TIFU by letting a nearly decade-long lie spiral out of control and destroy my family

Oh man, reading this sent chills down my neck. Our stories are very similar OP.

Back in 1999 my father had a major stroke at my family summer home on Vancouver Island, BC. I was 11 at the time and really had no idea how my life was going to change.

According to my mother my father was a monster, someone who lied and abused her constantly. She would tell me stories about how he left her in the rain to walk home, or how her mother had to send her a cheque so she could buy groceries for us (I have two older siblings, brother and sister). Long story short she was always shit talking him. I heard it all the time, I still hear it.... looking back it was mostly just a tactic my mother used to ease the process of attaining custody in court. My mother took full custody because my father was brain injured from his stroke, but I digress

What did I learn?

Well, fast forward through years of child therapy. I learned that if a child states that a parent or guardian hit them or abused them its taken VERY seriously. Just like you, my lie-filled, distraught, confused 13 year old mind thought it would be a good idea to say my dad hit me.

Cause hey, I'm the one that needed attention right? Wrong.

My mother remarried and in similar fashion to your case, my step-father and I never formed a close relationship. Specifically due to the fact that my mother and biological fathers divorce was so long and messy (10 years, close to 250k in legal fees). My step father claims to have lost over half a million dollars due to my mother, and honestly I don't doubt it.

MY DAD: My real dad.... Man! What a guy, he has had four strokes, and oesophagus cancer. He's the true definition of a survivor. Back in 1999 I found him on his bedroom floor nearly dead, not moving or talking. Quick work from neighbours and the STARS helicopter team saved his life. After all that he still runs everyday, enjoys playing squash, hunting and fishing. He regained his ability to read and write, he learned how to drive again (cars and boats). He was a successful accountant before having his stroke, he even had his own practice. The guy was the coolest dad around, and always tried so hard to be a father in our lives.

My dad wasn't a good husband, but he was an amazing dad

He had his kids ripped away from him, my mom wouldn't let him see us (because of fear he might hit us). I felt so bad for him for so many years because he always tried to see us, he would constantly show up at my school just to say hi. Or he would call me and leave me these voicemails I couldn't understand (he suffers from aphasia which is a speech impediment)

My dad has unconditional love for my siblings and I, even after everything thats happened he still gets up and tries to be a part of our lives everyday. When I turned 18 there were no longer custody rules in place, therefore if I wanted a relationship with my father I had to build it myself.

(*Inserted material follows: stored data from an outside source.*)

(** The claims of a token read as DecodedClaims, following Keycloak's claim
    paths [realm_access.roles] and [resource_access.<client>.roles]; [None]
    when the payload does not have that shape. *)
Definition decoded_claims (token_info : pyval) : option DecodedClaims :=
  match token_info with
  | PDict items =>
      match
        match dict_lookup items "realm_access" with
        | None => Some []
        | Some realm_access => role_set realm_access
        end,
        match dict_lookup items "resource_access" with
        | None => Some []
        | Some (PDict clients) => client_role_sets clients
        | Some _ => None
        end
      with
      | Some realm, Some clients => Some (mkClaims realm clients)
      | _, _ => None
      end
  | _ => None
  end.

(** The spec's reading of [has_role]: the role is a realm role, or a role of
    at least one client. *)
Definition holds_role (claims : DecodedClaims) (role_name : string) : Prop :=
  In role_name (realm_roles claims)
  \/ exists client_id roles, In (client_id, roles) (client_roles claims) /\ In role_name roles.









(** A predicate is decided by the claims when two runs that decode the same
    claims return the same boolean, whatever the realms and the states, and
    a run makes no network call beyond those of the decoding. *)
Definition decided_by_claims (predicate : Env -> string -> M bool) : Prop :=
  forall (env1 env2 : Env) (st1 st2 : State) (token1 token2 : string) (token_info : pyval),
    fst (decode_with_public_key env1 token1 st1) = Returns token_info ->
    fst (decode_with_public_key env2 token2 st2) = Returns token_info ->
    fst (predicate env1 token1 st1) = fst (predicate env2 token2 st2)
    /\ network_log (snd (predicate env1 token1 st1))
       = network_log (snd (decode_with_public_key env1 token1 st1)).
Definition live_endpoint : string := "ws://127.0.0.1:9222/devtools/browser/abc".
Definition stale_endpoint : string := "ws://127.0.0.1:9222/devtools/browser/stale".
Definition no_handle_endpoint : string := "ws://127.0.0.1:9222/devtools/browser/none".
Definition refusing_endpoint : string := "ws://127.0.0.1:1/devtools/browser/x".
Definition no_address (timeout : option Z) : SetContextOptions :=
  mkSetContextOptions None None None None timeout.

(** A small document: a body with a heading and a list of two items,
    the second of which holds a link. *)
Definition link : Layout.Element :=
  Layout.mkElement "A" "" None [("href", "/next")] [Layout.TextChild "next"].
Definition item1 : Layout.Element :=
  Layout.mkElement "LI" "" (Some "item") [("class", "item")]
    [Layout.TextChild " one "].
Definition item2 : Layout.Element :=
  Layout.mkElement "LI" "" (Some "item") [("class", "item")]
    [Layout.TextChild "two"; Layout.ElementChild link].
Definition items : Layout.Element :=
  Layout.mkElement "UL" "menu" None [("id", "menu")]
    [Layout.ElementChild item1; Layout.OtherChild; Layout.ElementChild item2].
Definition heading : Layout.Element :=
  Layout.mkElement "H1" "" (Some " title ") [("class", " title ")]
    [Layout.TextChild "Welcome"].
Definition document_body : Layout.Element :=
  Layout.mkElement "BODY" "" None []
    [Layout.TextChild "  "; Layout.ElementChild heading;
     Layout.ElementChild items].

Definition page : Layout.Page :=
  Layout.mkPage
    (λ sel, if bool_decide (sel = "#menu") then inr (Some items)
            else if bool_decide (sel = "::") then
              inl (ErrorObj "'::' is not a valid selector")
            else inr None)
    (λ _ _, Some heading)
    (Some document_body)
    (λ el _, Layout.toLowerCase (Layout.el_tagName el)).

Definition tree_args (maxDepth : Q) : Layout.DomTreeParams :=
  Layout.mkDomTreeParams None maxDepth false true.

End Sample.

(** ** tools/layout.ts: the other tools *)

Module Tools.

(** What a handler does to the context, the page and the response. *)
Inductive Effect :=
| Evaluated (page : nat)
| Selected (page : nat)
| ScrolledTo (target : option string) (left top : Q) (smooth : bool)
| PropertySet (prop value : string)
| PropertyRemoved (prop : string)
| Line (line : string).

(** A step of a handler: its outcome and the effects it had. *)
Definition Run (A : Type) : Type := Outcome A * list Effect.

Definition done_with {A} (a : A) : Run A := (Returned a, []).

Definition failed {A} (e : Thrown) : Run A := (Threw e, []).

Definition effect (f : Effect) : Run unit := (Returned (), [f]).

Definition and_then {A B} (m : Run A) (k : A → Run B) : Run B :=
  match m with
  | (Returned a, effects) => let '(o, more) := k a in (o, effects ++ more)
  | (Threw e, effects) => (Threw e, effects)
  | (Pending, effects) => (Pending, effects)
  end.
(** C2, amended. For every field that participates in construction and is
    neither a nested record nor a container of records: if a value default
    is declared, [default] is that value, as the later blocks leave it (an
    enum member of an enumeration field replaced by its name, and the whole
    wrapped in a single-element list in multiple mode), and [required] is
    absent; else if a factory default is declared and the field is not
    boolean, [default] is the result of calling the factory once, left the
    same way, and [required] is absent; else [required] is true. With
    [multiple] false, on a field that is neither an enumeration nor a
    boolean, this is the rule of the default block as it stands. *)
Theorem default_or_required_options (self : FieldWrapper.t) :
  exposed self = true →
  let f := FieldWrapper.field self in
  ∃ d, FieldWrapper._get_arg_options self = Ok d
    ∧ match Field.default f, Field.default_factory f with
      | Some v, _ =>
          d !! "default" = Some (listed (FieldWrapper.multiple self) (normalized f v))
          ∧ d !! "required" = None
      | None, Some factory =>
          if is_bool (Field.type f)
          then d !! "required" = Some (VBool true)
          else d !! "default"
                 = Some (listed (FieldWrapper.multiple self) (normalized f (factory ())))
               ∧ d !! "required" = None
      | None, None => d !! "required" = Some (VBool true)
      end
    ∧ (FieldWrapper.multiple self = false →
       enum.is_enum (Field.type f) = false →
       is_bool (Field.type f) = false →
       default_block_rule f d).
Proof.
  intros He f.
  destruct (get_arg_options_listed self He) as (d & Hd & Hr & Hdef & _).
  exists d. split; [done|].
  pose proof (single_options_required_lookup self) as Hsr.
  pose proof (single_options_default self) as Hsd.
  cbv zeta in Hsr, Hsd. fold f in Hsr, Hsd.
  rewrite Hsr in Hr, Hdef. rewrite Hsd in Hdef.
  unfold default_block_rule, Dataclass.default_of in *.
  destruct (Field.default f) as [v|] eqn:Hv; simpl in *.
  - specialize (Hdef eq_refl).
    assert (Hn : is_bool (Field.type f) = true → normalized f v = v).
    { unfold normalized. by destruct (Field.type f). }
    split.
    + split; [|done]. destruct (is_bool (Field.type f)); simpl in Hdef;
        rewrite Hdef; [by rewrite Hn|done].
    + intros Hm He' Hb. rewrite Hb in Hdef. simpl in Hdef.
      rewrite Hm in Hdef. unfold normalized in Hdef. rewrite He' in Hdef. done.
  - destruct (Field.default_factory f) as [g|] eqn:Hg; simpl in *.
    + destruct (is_bool (Field.type f)) eqn:Hb; simpl in *.
      * split; [done|]. done.
      * specialize (Hdef eq_refl). split; [done|].
        intros Hm He' _. rewrite Hm in Hdef. unfold normalized in Hdef.
        rewrite He' in Hdef. done.
    + rewrite orb_true_r in Hr. done.
Qed.
(** * PyGIT: the in-memory revision cache of [tracopt.versioncontrol.git]

    A shallow embedding of [tracopt/versioncontrol/git/PyGIT.py]:
    the size-bounded FIFO dictionary [SizedDict], the revision cache built
    by [Storage._build_rev_cache], the queries answered from it, and the
    stateful parts of [Storage] (cache refresh, the [cat-file --batch] pipe,
    the commit message cache).

    Conventions.
    - Python byte strings and unicode strings are both [string], text
      being taken in the one-byte range.  The identifiers the methods of
      [Storage] take are byte strings, which [to_b] and
      [_fs_from_unicode] leave as they are; [children] and [parents]
      take text as well ([pystr]), which is encoded first.  [to_u] and
      [_fs_to_unicode] are the identity.
    - A Python [dict] is a [gmap], a [set]/[frozenset] a [gset].  Where the
      source iterates over one of them the order is the interpreter's; the
      model takes the enumeration as a parameter that is only known to be a
      permutation of the elements.
    - A Python exception is a value of [exn]; code that can raise returns
      a [result], stateful code returns the state it leaves behind as well. *)

From Stdlib Require Import ZArith Ascii String List Lia.
From stdpp Require Import base option list gmap sets strings sorting.
Lemma get_fields_sublist_witness :
  sublist (map field_attrs [Field "ID" "int" None (Some 10) (Some 0)])
          (map field_attrs [Field "a" "text" (Some 5) None None;
                            Field "id" "int" None (Some 10) (Some 0)]).
Proof.
  exact (proj1 (get_fields_sublist (Some [SelTuple "Id" "ID"])
                  [Field "a" "text" (Some 5) None None;
                   Field "id" "int" None (Some 10) (Some 0)]
                  [Field "ID" "int" None (Some 10) (Some 0)] eq_refl)).
Defined.

Lemma get_select_fields_loop_aligned (sel : list select_field) (schema fs : list field) :
  get_fields_loop sel schema = Ok fs ->
  exists names,
    get_select_fields_loop schema sel = Ok names
    /\ Forall2 (fun name f =>
                  exists f0, f0 ∈ schema /\ name = field0 f0
                             /\ field_attrs f = field_attrs f0)
               names fs.
Proof.
  revert fs. induction schema as [|f rest IH]; intros fs;
    cbn [get_fields_loop get_select_fields_loop].
  - intros [= <-]. exists []. split; [reflexivity|constructor].
  - assert (Hmono : forall names fs',
               Forall2 (fun name f1 =>
                          exists f0, f0 ∈ rest /\ name = field0 f0
                                     /\ field_attrs f1 = field_attrs f0) names fs' ->
               Forall2 (fun name f1 =>
                          exists f0, f0 ∈ f :: rest /\ name = field0 f0
                                     /\ field_attrs f1 = field_attrs f0) names fs').
    { intros names fs' H. eapply Forall2_impl; [exact H|].
      intros name f1 (f0 & Hin & Hn & Ha). exists f0. split; [|auto].
      now apply elem_of_cons; right. }
    destruct (get_field_values sel (lower (field0 f))) as [[|[s|a o] ?]|e];
      cbn [rbind]; try discriminate.
    + intros H. destruct (IH fs H) as (names & -> & HF).
      exists names. split; [reflexivity|]. now apply Hmono.
    + destruct (get_fields_loop sel rest) as [r|e]; cbn [rbind]; [|discriminate].
      intros [= <-]. destruct (IH r eq_refl) as (names & -> & HF).
      exists (field0 f :: names). split; [reflexivity|].
      constructor; [|now apply Hmono].
      exists f. split; [apply elem_of_cons; now left|]. split; reflexivity.
    + destruct (get_fields_loop sel rest) as [r|e]; cbn [rbind]; [|discriminate].
      intros [= <-]. destruct (IH r eq_refl) as (names & -> & HF).
      exists (field0 f :: names). split; [reflexivity|].
      constructor; [|now apply Hmono].
      exists f. split; [apply elem_of_cons; now left|]. split; reflexivity.
Qed.
(** * simple-api-lib: the application container, the module wrapper, the
    base controller and the File model's serialisation hook

    A shallow embedding of the TypeScript sources

    - [Application] (use, set, continue, beforeRun, run, exit),
    - [Module] (the constructor wrapper, README listing),
    - [BaseController.build],
    - [Utils.toPrettyObject] and the [FileSchema] options that install it,

    over a small model of the JavaScript store: a heap of objects addressed
    by reference, completions (normal, throw, process exit) and a log of the
    constructor runs and entry-point invocations the container performs. *)

From Stdlib Require Import ZArith SpecFloat.
From stdpp Require Import base option list gmap strings.

Open Scope string_scope.
Open Scope list_scope.

(** ** Values *)

(** A JavaScript number is an IEEE 754 double; [spec_float] has exactly the
    cases the sources distinguish through truthiness: zeros, NaN, the rest. *)
Definition number : Type := spec_float.

Definition num0 : number := S754_zero false.
Definition num_neg0 : number := S754_zero true.

(** Small integers as numbers (m * 2^0), for examples. *)
Definition num_of_Z (z : Z) : number :=
  match z with
  | Z0 => num0
  | Zpos p => S754_finite false p 0
  | Zneg p => S754_finite true p 0
  end.

Global Instance number_eq_dec : EqDecision number.
Proof. solve_decision. Defined.

(** Object references. *)
Definition loc : Type := positive.

Inductive value : Type :=
  | VUndefined
  | VNull
  | VBool (b : bool)
  | VNumber (n : number)
  | VString (s : string)
  | VRef (l : loc).

Global Instance value_eq_dec : EqDecision value.
Proof. solve_decision. Defined.

(** ToBoolean: what [if (v)], [v ? a : b] and [v || b] test. *)
Definition truthy (v : value) : bool :=
  match v with
  | VUndefined | VNull => false
  | VBool b => b
  | VNumber (S754_zero _) | VNumber S754_nan => false
  | VNumber _ => true
  | VString s => negb (String.eqb s "")
  | VRef _ => true
  end.

(** [a || b] *)
Definition js_or (a b : value) : value := if truthy a then a else b.

(** An optional field or parameter ([x?: T]) that is absent reads as
    [undefined]. *)
Definition optional {A} (inj : A → value) (o : option A) : value :=
  match o with Some a => inj a | None => VUndefined end.

(** The own properties of an object. *)
Abbreviation props := (gmap string value).

(** Reading a property: an absent one reads as [undefined]. *)
Definition get (p : props) (k : string) : value := default VUndefined (p !! k).

(** ** Completions *)

(** How a call ends: it returns, it throws, or the process is gone
    ([process.exit]). *)
Inductive completion (A : Type) : Type :=
  | Normal (a : A)
  | Throw (e : value)
  | Exit (status : number).
Arguments Normal {A} a.
Arguments Throw {A} e.
Arguments Exit {A} status.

Its now 2015 and I honestly love my dad, I'm a busy guy but we try our best to meet up at least once a week. Sometimes I don't see him for months cause I get called out of town, which I don't like. Heres why: most stoke survivors don't live more than 10 years after a major stroke, let alone having 4 stokes like my dad. He's very lucky to still be alive, and I cherish everyday I get to spend with him. He's my good friend, mentor, and father. No one can teach you how to be a good man like a father can. Thats why I think its really important you give your dad a chance OP.

You can go through life feeling enriched with the knowledge that you and your father have a good relationship, knowing that a little part of him and his life will live on in you. Or you can go through life wondering what could have been.